И вдруг раввин с такими родными, еврейскими глазами отшатнулся от него, вскинув руки, и закричал:
– Вы что?! Вы что тут себе позволяете! Это провокация! Мы тут такими вещами не занимаемся!
– Это не провокация… Я честно… Я из Сибири… – испуганно залепетал Кацнельсон, глядя на разом повернувшихся к нему евреев.
– Вон отсюда! Вон! – гневной рукой показывал ему на дверь взбешенный раввин.
– Но как же это… как же нам эмигрировать… без вызова? – растерянно лепетал Кацнельсон.
Два брата грузино-еврея подошли к нему, взяли под локти своими стальными клешнями и потащили из зала, говоря тихо, но грозно:
– Ыди, ыди, провокатор!
– Да я еврей, клянусь! – крикнул в отчаянии Борис, стараясь упереться ногами в пол и повернуться к раввину. – Я Кацнельсон! Кацнельсон я! Вы понимаете?
Никогда в жизни он еще не выкрикивал свою фамилию в надежде, что именно она его спасет! Наоборот, он всегда стеснялся произнести ее вслух, а в детстве все допытывался у дедушки, почему тот не сменил ее на что-нибудь красивое, звучное, русское. Ведь в двадцатых годах это было так просто! Не то что сейчас!
– Тыхо! – сказал Борису один из братьев грузино-евреев. – А то абрезание сделаем, сразу будэшь Кацнэлсон!

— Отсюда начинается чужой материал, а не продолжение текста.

(** * cidrx: the docker-compose generator

    A shallow embedding of [generate-docker-compose.py] and the properties
    of the topology it expands.

    The script builds three Python dictionaries ([services], [networks],
    [volumes]) from the table [RANGES], puts them in one dictionary and
    hands it to [yaml.dump].  Python dictionaries keep insertion order and
    the dump is made with [sort_keys=False], so dictionaries are modelled
    as association lists in insertion order. *)

From Stdlib Require Import ZArith List String Ascii Bool Lia.
From Stdlib Require Import DecimalString DecimalZ DecimalPos.
From Stdlib Require Import Floats.PrimFloat.
Import ListNotations.

#[local] Open Scope string_scope.
#[local] Open Scope Z_scope.
#[local] Set Warnings "-inexact-float,-register-all".

(** ** Python values and primitives *)

Module Py.

(** The values the script builds: strings, floats, lists and (ordered)
    dictionaries with string keys. *)
Inductive pyval : Type :=
| PStr (s : string)
| PFloat (x : float)
| PList (l : list pyval)
| PDict (d : list (string * pyval)).

Definition dict : Type := list (string * pyval).

(** [d[k]] as an expression; [None] stands for [KeyError]. *)
Fixpoint dict_get {V : Type} (d : list (string * V)) (k : string) : option V :=
  match d with
  | [] => None
  | (k', v') :: r => if String.eqb k' k then Some v' else dict_get r k
  end.

(** [d[k] = v]: an existing key keeps its place and gets the new value, a
    new key goes to the end. *)
Fixpoint dict_set {V : Type} (d : list (string * V)) (k : string) (v : V)
  : list (string * V) :=
  match d with
  | [] => [(k, v)]
  | (k', v') :: r =>
      if String.eqb k' k then (k', v) :: r else (k', v') :: dict_set r k v
  end.

Definition keys {V : Type} (d : list (string * V)) : list string := map fst d.

(** [len(d)], a Python int. *)
Definition len {A : Type} (l : list A) : Z := Z.of_nat (List.length l).

(** [str(n)] and the [{n}] of an f-string, for an int. *)
Definition str (n : Z) : string := NilZero.string_of_int (Z.to_int n).

(** [range(a, b)]: [a, a+1, ..., b-1], empty when [b <= a]. *)
Definition range (a b : Z) : list Z :=
  map (fun k => a + Z.of_nat k) (seq 0 (Z.to_nat (b - a))).

(** [enumerate(l)], the index kept as a natural number. *)
Definition enumerate {A : Type} (l : list A) : list (nat * A) :=
  combine (seq 0 (List.length l)) l.

(** The part of [s] before its last [c], when [s] contains [c]. *)
Fixpoint before_last (c : ascii) (s : string) : option string :=
  match s with
  | EmptyString => None
  | String a r =>
      match before_last c r with
      | Some h => Some (String a h)
      | None => if Ascii.eqb a c then Some EmptyString else None
      end
  end.

(** [s.rsplit(c, 1)[0]]: the part before the last [c], the whole string
    when there is no [c]. *)
Definition rsplit1_head (c : ascii) (s : string) : string :=
  match before_last c s with
  | Some h => h
  | None => s
  end.

(** Every character of [s] satisfies [P]. *)
Fixpoint all_chars (P : ascii -> bool) (s : string) : bool :=
  match s with
  | EmptyString => true
  | String a r => P a && all_chars P r
  end.

(** [c not in s] *)
Definition lacks (c : ascii) (s : string) : bool :=
  all_chars (fun a => negb (Ascii.eqb a c)) s.

Definition digit (a : ascii) : bool :=
  match a with
  | "0" | "1" | "2" | "3" | "4" | "5" | "6" | "7" | "8" | "9" => true
  | _ => false
  end%char.

(** [sep.join(parts)] *)
Fixpoint join (sep : string) (parts : list string) : string :=
  match parts with
  | [] => EmptyString
  | [p] => p
  | p :: rest => p ++ sep ++ join sep rest
  end.

(** Field access on a value: [v[k]] when [v] is a dictionary. *)
Definition get (v : pyval) (k : string) : option pyval :=
  match v with
  | PDict d => dict_get d k
  | _ => None
  end.

End Py.
Import Py.

(** ** The script *)

(** One entry of [RANGES]: (subnet, client count, interval). *)
Definition SegmentSpec : Type := string * Z * float.

Definition RANGES : list SegmentSpec :=
  [ ("172.16.1.0/24", 4, 0.1%float);
    ("172.16.2.0/24", 2, 0.1%float);
    ("172.16.3.0/24", 5, 0.1%float);
    ("172.16.16.0/24", 33, 0.07%float) ].

Definition build_ref (context : string) : pyval :=
  PDict [("context", PStr context); ("dockerfile", PStr "Dockerfile")].

Definition PROXY_BUILD : pyval := build_ref "./proxy".
Definition CLIENT_BUILD : pyval := build_ref "./client".
Definition FILEBEAT_BUILD : pyval := build_ref "./filebeat".
Definition CIDRX_BUILD : pyval := build_ref "./cidrx".

Definition TARGET_URL : string := "http://proxy:80/".
Definition OUTPUT_FILE : string := "docker-compose.yml".

(** [f'net{i+1}'] *)
Definition net_name (i : nat) : string := "net" ++ str (Z.of_nat i + 1).

(** [f'client{i+1}_{j}'] *)
Definition client_name (i : nat) (j : Z) : string :=
  "client" ++ str (Z.of_nat i + 1) ++ "_" ++ str j.

(** [{f'net{i+1}': {} for i in range(len(RANGES))}] *)
Definition proxy_nets (ranges : list SegmentSpec) : dict :=
  fold_left (fun d i => dict_set d (net_name i) (PDict []))
            (seq 0 (List.length ranges)) [].

Definition proxy_service (nets : dict) : pyval :=
  PDict [ ("build", PROXY_BUILD);
          ("container_name", PStr "proxy");
          ("restart", PStr "unless-stopped");
          ("ports", PList [PStr "80"]);
          ("volumes", PList [PStr "/tmp:/var/log/nginx:rw"]);
          ("networks", PDict nets) ].

Definition cidrx_service (nets : dict) : pyval :=
  PDict [ ("build", CIDRX_BUILD);
          ("container_name", PStr "cidrx");
          ("restart", PStr "unless-stopped");
          ("ports", PList [PStr "9000:9000"]);
          ("networks", PDict nets) ].

Definition filebeat_service (nets : dict) : pyval :=
  PDict [ ("build", FILEBEAT_BUILD);
          ("container_name", PStr "filebeat");
          ("user", PStr "root");
          ("depends_on", PList [PStr "proxy"; PStr "cidrx"]);
          ("restart", PStr "unless-stopped");
          ("networks", PDict nets);
          ("volumes", PList [ PStr "/tmp:/var/log/nginx:ro";
                              PStr "filebeat_data:/usr/share/filebeat/data" ]);
          ("environment", PDict [ ("INGESTOR_HOST", PStr "cidrx:9000");
                                  ("PROXY_CONTAINER_NAME", PStr "proxy") ]) ].
(** The range check of [isa_atmosphere] on the geopotential altitudes. *)
Definition range_check (hs : list R) : bool :=
  np_any (map (fun h => Rltb h 0) hs)
  || np_any (map (fun h => Rltb 32000.0 h) hs).

(** The geopotential altitudes [isa_atmosphere] checks and evaluates: the
    elements of its [H_arr]. *)
Definition geopotential_elements (altitude : value) (geometric : bool) : list R :=
  data (np_asarray (if geometric then geometric2geopotential altitude
                    else VArr (np_asarray altitude))).

(** The three layers in closed form, each as a function on all altitudes. *)
Definition T_low (h : R) : R := T0 + -0.0065 * h.
Definition p_low (h : R) : R :=
  p0 * Rpower (1 + (-0.0065 / T0) * h) (g0 / (R_gas * 0.0065)).
Definition T_mid (h : R) : R := idx _Tb 1.
Definition p_mid (h : R) : R :=
  idx _pb 1 * exp (g0 * 11000 / (R_gas * idx _Tb 1)
                   + (- g0 / (R_gas * idx _Tb 1)) * h).
Definition T_high (h : R) : R := (idx _Tb 2 - 20) + 0.001 * h.
Definition p_high (h : R) : R :=
  idx _pb 2 * Rpower ((1 - 20 / idx _Tb 2) + (0.001 / idx _Tb 2) * h)
                     (- g0 / (R_gas * 0.001)).


(** The temperature and the pressure the query returns for a scalar
    geopotential altitude. *)
Definition query_T (H : R) : option R :=
  match isa_atmosphere (VFloat H) false with
  | Ok s => scalar_of (temperature s)
  | Err _ => None
  end.

Definition query_p (H : R) : option R :=
  match isa_atmosphere (VFloat H) false with
  | Ok s => scalar_of (pressure s)
  | Err _ => None
  end.

(** The state of altitude 0, which [sea_level_atmosphere] evaluates to. *)
Definition sea_level : ISAState := point_state true (VFloat 0).

(** A result that is not the [InvalidArgument] error. *)
Definition not_invalid {A : Type} (r : result A) : Prop := r <> Err InvalidArgument.

(** The four fields of an atmosphere state that [aerodynamic_state] reads
    have the shape [sa]. *)
Definition atm_shape (s : ISAState) (sa : list nat) : Prop :=
  vshape (density s) = sa /\ vshape (speed_of_sound s) = sa
  /\ vshape (dynamic_viscosity s) = sa /\ vshape (pressure s) = sa.


(** * Proofs *)

(** ** Facts on the layer table *)

Lemma Hb_vals : idx _Hb 0 = 0 /\ idx _Hb 1 = 11000 /\ idx _Hb 2 = 20000.
Proof. cbn. lra. Qed.

Lemma lapserate_vals :
  idx _lapserate 0 = -0.0065 /\ idx _lapserate 1 = 0 /\ idx _lapserate 2 = 0.001.
Proof. cbn. lra. Qed.

Lemma Tb_0 : idx _Tb 0 = T0.
Proof. reflexivity. Qed.

Lemma pb_0 : idx _pb 0 = p0.
Proof. reflexivity. Qed.

Lemma Tb_1 : idx _Tb 1 = 216.65.
Proof. cbn. unfold T0. lra. Qed.

Lemma Tb_2 : idx _Tb 2 = 216.65.
Proof. cbn. unfold T0. lra. Qed.

Lemma pb_1 :
  idx _pb 1 = p0 * Rpower (idx _Tb 1 / T0) (- g0 / (R_gas * idx _lapserate 0)).
Proof. reflexivity. Qed.

Lemma pb_2 :
  idx _pb 2 = idx _pb 1 * exp (- g0 * (20000 - 11000) / (R_gas * idx _Tb 1)).
Proof. cbn. f_equal. f_equal. lra. Qed.

(** ** Masked evaluation is evaluation element by element *)

Lemma scatter_no_true (m : list bool) (vals old : list R) :
  np_any m = false -> scatter m vals old = old.
Proof.
  revert vals old; induction m as [|b m IH]; intros vals old Hm; [reflexivity|].
  destruct b; [discriminate|].
  destruct old as [|o old]; [reflexivity|].
  cbn [scatter]. f_equal. apply IH. exact Hm.
Qed.

Lemma masked_pass (c : R -> bool) (f g : R -> R) (hs : list R) :
  scatter (map c hs) (map f (compress (map c hs) hs)) (map g hs)
  = map (fun h => if c h then f h else g h) hs.
Proof.
  induction hs as [|h hs IH]; [reflexivity|].
  cbn [map compress scatter]. destruct (c h); cbn [map scatter]; now rewrite IH.
Qed.

Lemma guarded_pass (c : R -> bool) (f g : R -> R) (hs : list R) :
  (if np_any (map c hs)
   then scatter (map c hs) (map f (compress (map c hs) hs)) (map g hs)
   else map g hs)
  = map (fun h => if c h then f h else g h) hs.
Proof.
  destruct (np_any (map c hs)) eqn:E.
  - apply masked_pass.
  - rewrite <- masked_pass. symmetry. now apply scatter_no_true.
Qed.

Lemma if_pair {A B : Type} (b : bool) (x1 x2 : A) (y1 y2 : B) :
  (if b then (x1, y1) else (x2, y2)) = (if b then x1 else x2, if b then y1 else y2).
Proof. now destruct b. Qed.

Lemma zip_with_map (f : R -> R -> R) (g h : R -> R) (xs : list R) :
  zip_with f (map g xs) (map h xs) = map (fun x => f (g x) (h x)) xs.
Proof. induction xs; cbn; congruence. Qed.

Lemma layer_of_cases h : layer_of h = 0%nat \/ layer_of h = 1%nat \/ layer_of h = 2%nat.
Proof.
  unfold layer_of, np_select.
  destruct (Rltb h 11000.0); [now left|].
  destruct (Rleb 11000.0 h && Rltb h 20000.0); [now (right; left)|].
  destruct (Rleb 20000.0 h); [now (right; right)| now left].
Qed.

Lemma maybe_scalar_vmap (f : R -> R) (altitude : value) :
  _maybe_scalar altitude
    (mk_ndarray (shape (np_asarray altitude))
       (map f (data (np_asarray altitude))))
  = Ok (vmap f altitude).
Proof. destruct altitude; reflexivity. Qed.

Lemma maybe_scalar_eta (altitude : value) :
  _maybe_scalar altitude (np_asarray altitude) = Ok altitude.
Proof. destruct altitude as [x|a]; reflexivity. Qed.

Lemma vmap_z_true (altitude : value) : vmap (z_of true) altitude = altitude.
Proof.
  destruct altitude as [x|[s d]]; [reflexivity|].
  cbn. unfold nd_map. cbn. now rewrite map_id.
Qed.

Lemma three_passes (hs : list R) (f0 f1 f2 : R -> R) :
  map (fun h => if (2 =? layer_of h)%nat then f2 h
                else if (1 =? layer_of h)%nat then f1 h
                else if (0 =? layer_of h)%nat then f0 h else 0) hs
  = map (fun h => match layer_of h with
                  | 0%nat => f0 h | 1%nat => f1 h | _ => f2 h end) hs.
Proof.
  apply map_ext. intros h.
  destruct (layer_of_cases h) as [E|[E|E]]; rewrite E; reflexivity.
Qed.

Lemma geopotential_data (altitude : value) (g : bool) :
  np_asarray (if g then geometric2geopotential altitude
              else VArr (np_asarray altitude))
  = nd_map (H_of g) (np_asarray altitude).
Proof.
  destruct g, altitude as [x|a]; cbn; try reflexivity.
  unfold nd_map. rewrite map_id. now destruct a.
Qed.

Lemma isa_atmosphere_eq (altitude : value) (g : bool) :
  isa_atmosphere altitude g =
  if range_check (map (H_of g) (data (np_asarray altitude)))
  then Err OutOfRange
  else Ok (point_state g altitude).
Proof.
  unfold isa_atmosphere.
  rewrite geopotential_data.
  cbn [data nd_map shape].
  unfold range_check.
  set (hs := map (H_of g) (data (np_asarray altitude))).
  destruct (np_any (map (fun h => Rltb h 0) hs)
            || np_any (map (fun h => Rltb 32000.0 h) hs)); [reflexivity|].
  unfold _isa_gradient, _isa_isothermal, empty_like.
  cbv beta iota zeta.
  rewrite !map_map, !if_pair.
  rewrite !(guarded_pass (fun h => (0 =? layer_of h)%nat)).
  rewrite !(guarded_pass (fun h => (1 =? layer_of h)%nat)).
  rewrite !(guarded_pass (fun h => (2 =? layer_of h)%nat)).
  rewrite !three_passes.
  unfold nd_map2, nd_map. cbn [data shape].
  subst hs.
  repeat (rewrite map_map || rewrite zip_with_map).
  rewrite !maybe_scalar_vmap. cbn [bind].
  destruct g.
  - rewrite (maybe_scalar_eta altitude). cbn [bind].
    unfold point_state. rewrite vmap_z_true. reflexivity.
  - cbn [geopotential2geometric np_isscalar np_asarray H_of nd_map data shape].
    unfold nd_map. cbn [data shape].
    rewrite map_map, maybe_scalar_vmap. cbn [bind]. reflexivity.
Qed.

(** ** The range check *)

Lemma Rltb_true x y : Rltb x y = true <-> x < y.
Proof. unfold Rltb. destruct (Rlt_dec x y); split; intros; easy. Qed.

Lemma Rltb_false x y : Rltb x y = false <-> y <= x.
Proof. unfold Rltb. destruct (Rlt_dec x y); split; intros; try easy; lra. Qed.

Lemma Rleb_true x y : Rleb x y = true <-> x <= y.
Proof. unfold Rleb. destruct (Rle_dec x y); split; intros; easy. Qed.

Lemma Rleb_false x y : Rleb x y = false <-> y < x.
Proof. unfold Rleb. destruct (Rle_dec x y); split; intros; try easy; lra. Qed.

Lemma np_any_map_true (c : R -> bool) (hs : list R) :
  np_any (map c hs) = true <-> Exists (fun h => c h = true) hs.
Proof.
  unfold np_any. rewrite existsb_exists, Exists_exists. split.
  - intros [b [Hin Hb]]. apply in_map_iff in Hin as [h [E Hin]]. subst b. eauto.
  - intros [h [Hin Hc]]. exists (c h). split; [now apply in_map|exact Hc].
Qed.

Lemma range_check_true (hs : list R) :
  range_check hs = true <-> Exists (fun h => h < 0 \/ 32000 < h) hs.
Proof.
  unfold range_check. rewrite orb_true_iff, !np_any_map_true, !Exists_exists.
  split.
  - intros [[h [Hin Hc]]|[h [Hin Hc]]]; exists h; (split; [exact Hin|]);
      apply Rltb_true in Hc; lra.
  - intros [h [Hin [Hc|Hc]]]; [left|right]; exists h; (split; [exact Hin|]);
      apply Rltb_true; lra.
Qed.

Lemma range_check_false (hs : list R) :
  range_check hs = false <-> Forall in_range hs.
Proof.
  split.
  - intros Hf. apply Forall_forall. intros h Hin.
    destruct (Rlt_dec h 0) as [Hlt|Hge].
    + assert (range_check hs = true) by
        (apply range_check_true, Exists_exists; exists h; split; [easy|now left]).
      congruence.
    + destruct (Rlt_dec 32000 h) as [Hgt|Hle].
      * assert (range_check hs = true) by
          (apply range_check_true, Exists_exists; exists h; split; [easy|now right]).
        congruence.
      * unfold in_range. lra.
  - intros Hall. destruct (range_check hs) eqn:E; [|reflexivity].
    apply range_check_true, Exists_exists in E as [h [Hin Hbad]].
    rewrite Forall_forall in Hall. specialize (Hall h Hin). unfold in_range in Hall. lra.
Qed.

Lemma geopotential_elements_eq (altitude : value) (g : bool) :
  geopotential_elements altitude g = map (H_of g) (data (np_asarray altitude)).
Proof. unfold geopotential_elements. now rewrite geopotential_data. Qed.

(** C1.  Whenever an element of the geopotential altitude (the input itself,
    or its conversion from geometric altitude) is below 0 or above 32000 m,
    [isa_atmosphere] fails as a whole with [OutOfRange] and returns no state;
    whenever all elements are within [0, 32000] it raises no error and
    returns a state. *)
Theorem isa_atmosphere_range (altitude : value) (geometric : bool) :
  (Exists (fun h => h < 0 \/ 32000 < h) (geopotential_elements altitude geometric)
   -> isa_atmosphere altitude geometric = Err OutOfRange)
  /\ (Forall (fun h => 0 <= h <= 32000) (geopotential_elements altitude geometric)
      -> exists st, isa_atmosphere altitude geometric = Ok st).
Proof.
  rewrite isa_atmosphere_eq, geopotential_elements_eq. split.
  - intros Hbad. apply range_check_true in Hbad. now rewrite Hbad.
  - intros Hall. apply range_check_false in Hall. rewrite Hall. eauto.
Qed.

(** An array with one element out of range is refused as a whole, and an
    array within the range is accepted. *)
Lemma isa_atmosphere_range_witness :
  isa_atmosphere (VArr (mk_ndarray [3%nat] [0; 5000; 32000.5])) false = Err OutOfRange
  /\ exists st, isa_atmosphere (VArr (mk_ndarray [3%nat] [0; 5000; 32000])) false = Ok st.
Proof.
  split.
  - apply (isa_atmosphere_range (VArr (mk_ndarray [3%nat] [0; 5000; 32000.5])) false).
    cbn. apply Exists_cons_tl, Exists_cons_tl, Exists_cons_hd. lra.
  - apply (isa_atmosphere_range (VArr (mk_ndarray [3%nat] [0; 5000; 32000])) false).
    cbn. repeat constructor; lra.
Defined.

(** ** Scalar and batched queries *)

Lemma isa_atmosphere_scalar (x : R) (g : bool) :
  in_range (H_of g x) ->
  isa_atmosphere (VFloat x) g = Ok (point_state g (VFloat x)).
Proof.
  intros Hx. rewrite isa_atmosphere_eq.
  assert (E : range_check (map (H_of g) (data (np_asarray (VFloat x)))) = false).
  { apply range_check_false. cbn. now constructor. }
  now rewrite E.
Qed.

Lemma isa_atmosphere_array (a : ndarray) (g : bool) :
  Forall in_range (map (H_of g) (data a)) ->
  isa_atmosphere (VArr a) g = Ok (point_state g (VArr a)).
Proof.
  intros Ha. rewrite isa_atmosphere_eq.
  apply range_check_false in Ha. cbn [np_asarray]. now rewrite Ha.
Qed.

Lemma elem_of_vmap (f : R -> R) (a : ndarray) (i : nat) (x : R) :
  nth_error (data a) i = Some x ->
  elem_of (vmap f (VArr a)) i = scalar_of (vmap f (VFloat x)).
Proof. intros Hi. cbn. now apply map_nth_error. Qed.
(** C2 as stated fails.  From power-up with the sense line of key 0 low,
    the first scan cycle is undefined (the debounce call for key 6 has no
    return value); and taking the calls for key 0 alone, scan cycles 1
    and 2 are both suppressed: after two setKey(0, 0) calls, each followed
    by the composition step, no slot is occupied and no report was sent. *)
Lemma pet_key0_not_admitted_in_cycle_2 :
  PET.loop key0_low initial = None /\
  exists s,
    run_calls [CallSetKey 0 0; CallSendUpdate; CallSetKey 0 0; CallSendUpdate]
      initial = Some s /\
    sent s = [] /\ usbKeys s = [-1; -1; -1; -1; -1; -1] /\
    debounceKeys s = [(0, -2); (0, 0); (0, 0); (0, 0); (0, 0); (0, 0)].
Proof.
  split; [apply PET_first_cycle_undefined|].
  eexists. split; [vm_compute; reflexivity|]. repeat split; reflexivity.
Qed.

(** ** The pointer-up key of the CBM 64 driver *)

(** The block of case 60 has no break: key 60 runs its own block and then
    the block of case 69, with its own key id. *)
Lemma CBM64_parseSpecial_60 (level : bool) (s : state) :
  CBM64.parseSpecial 60 level s =
  ((if Bool.eqb level LOW
    then Serial_println "parseSpecial> pointer up" ;;
         CBM64.setKey 60 KEY_BACKSLASH ;; ret tt
    else CBM64.checkRelease 60) ;;
   (if Bool.eqb level LOW
    then Serial_println "parseSpecial> clr home" ;;
         l <- get lShift ;;
         r <- get rShift ;;
         (if l || r then CBM64.setKey 60 KEY_END else CBM64.setKey 60 KEY_HOME) ;;
         ret tt
    else CBM64.checkRelease 60) ;;
   ret true) s.
Proof.
  unfold CBM64.parseSpecial, bind at 1.
  change (switch CBM64.cases 60 level false s)
    with (then_ (CBM64.case_60 60 level false)
            (fun b => then_ (CBM64.case_69 60 level b)
                        (fun b' => ret (Next b'))) s).
  unfold then_, CBM64.case_60, CBM64.case_69, Serial_println.
  unfold_m. destruct level; simpl.
  - destruct (CBM64.checkRelease 60 s) as [[[] s1]|]; [|reflexivity].
    destruct (CBM64.checkRelease 60 s1) as [[[] s2]|]; reflexivity.
  - match goal with |- context [CBM64.setKey 60 KEY_BACKSLASH ?st] =>
      destruct (CBM64.setKey 60 KEY_BACKSLASH st) as [[r1 s1]|] end;
      [|reflexivity].
    simpl. destruct (lShift s1 || rShift s1);
      match goal with |- context [CBM64.setKey 60 ?c ?st] =>
        destruct (CBM64.setKey 60 c st) as [[r2 s2]|] end; reflexivity.
Qed.

(** The block of case 69 ends in break: key 69 runs its own block only. *)
Lemma cbm64_clr_home_alone (level : bool) (s : state) :
  CBM64.parseSpecial 69 level s =
  ((if Bool.eqb level LOW
    then Serial_println "parseSpecial> clr home" ;;
         l <- get lShift ;;
         r <- get rShift ;;
         (if l || r then CBM64.setKey 69 KEY_END else CBM64.setKey 69 KEY_HOME) ;;
         ret tt
    else CBM64.checkRelease 69) ;;
   ret true) s.
Proof.
  unfold CBM64.parseSpecial, bind at 1.
  change (switch CBM64.cases 69 level false s)
    with (then_ (CBM64.case_69 69 level false) (fun b' => ret (Next b')) s).
  unfold then_, CBM64.case_69, Serial_println.
  unfold_m. destruct level; simpl.
  - destruct (CBM64.checkRelease 69 s) as [[[] s1]|]; reflexivity.
  - destruct (lShift s || rShift s);
      match goal with |- context [CBM64.setKey 69 ?c ?st] =>
        destruct (CBM64.setKey 69 c st) as [[r2 s2]|] end; reflexivity.
Qed.

(** From power-up a pointer-up press steps the debounce countdown twice per
    call: the first call arms and counts down, the second call admits in
    its first setKey, which installs KEY_BACKSLASH, and its second setKey,
    for KEY_HOME, finds the entry idle and is suppressed. *)
Lemma cbm64_pointer_up_from_power_up :
  exists s1 s2,
    CBM64.parseSpecial 60 LOW initial = Some (true, s1) /\
    debounceKeys s1 = [(60, 1); (0, 0); (0, 0); (0, 0); (0, 0); (0, 0)] /\
    kbKeys s1 = [0; 0; 0; 0; 0; 0] /\
    CBM64.parseSpecial 60 LOW s1 = Some (true, s2) /\
    debounceKeys s2 = [(60, -1); (0, 0); (0, 0); (0, 0); (0, 0); (0, 0)] /\
    usbKeys s2 = [60; -1; -1; -1; -1; -1] /\
    kbKeys s2 = [KEY_BACKSLASH; 0; 0; 0; 0; 0].
Proof.
  eexists. eexists. split; [vm_compute; reflexivity|].
  split; [reflexivity|]. split; [reflexivity|].
  split; [vm_compute; reflexivity|]. repeat split; reflexivity.
Qed.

Борис заплакал в отчаянии. Он всю жизнь страдал из-за того, что он еврей: любой русак, украинец и даже туркмен с первого взгляда опознавал в нем жида – час назад в поезде весь вагон обзывал его жидовской мордой! А здесь, в синагоге, куда он ехал через всю страну, его сочли неевреем, провокатором, гэбистом…
– Паспорт! – вдруг вспомнил он. – У меня же паспорт есть! Там записано!
Но могучие грузино-евреи уже вышвырнули его из синагоги прямо на улицу. И вслед – его чемоданчик.
Вся толпа евреев – все сто человек, которые стояли на тротуаре, повернулись к нему и стали молча рассматривать его в упор, с брезгливостью и презрением в глазах. А один из них – какой-то лохматый молодой хиппарь с гитарой – даже насмешливо бряцнул по струнам, когда Кацнельсон, выброшенный из синагоги, «приземлился» на все свои четыре конечности. Но он не уйдет отсюда, нет! Он ехал сюда через всю страну! Весь Минусинск послал его с этой миссией! Нет, он не уйдет отсюда!
Борис сел на свой чемодан, вытер лицо и с ответным вызовом посмотрел на этих жидов. Вот вам хер! Вы евреи – и я еврей! Вы хотите уехать, и я хочу уехать! А то, что мне раввин не поверил, – ну что ж! Может, это и правильно! Мало ли провокаторов может подослать КГБ в синагогу, чтобы потом обвинить раввина в сионистской пропаганде и нелегальных связях с Израилем! Но он, Кацнельсон, докажет этому раввину, что он не провокатор! Он предъявит паспорт с пятым параграфом «национальность – еврей» и с минусинской пропиской!…
– Аид? – прозвучало рядом.
Борис поднял лицо. Перед ним стоял тот самый рыжебородый, который пробовал остановить его при входе в синагогу.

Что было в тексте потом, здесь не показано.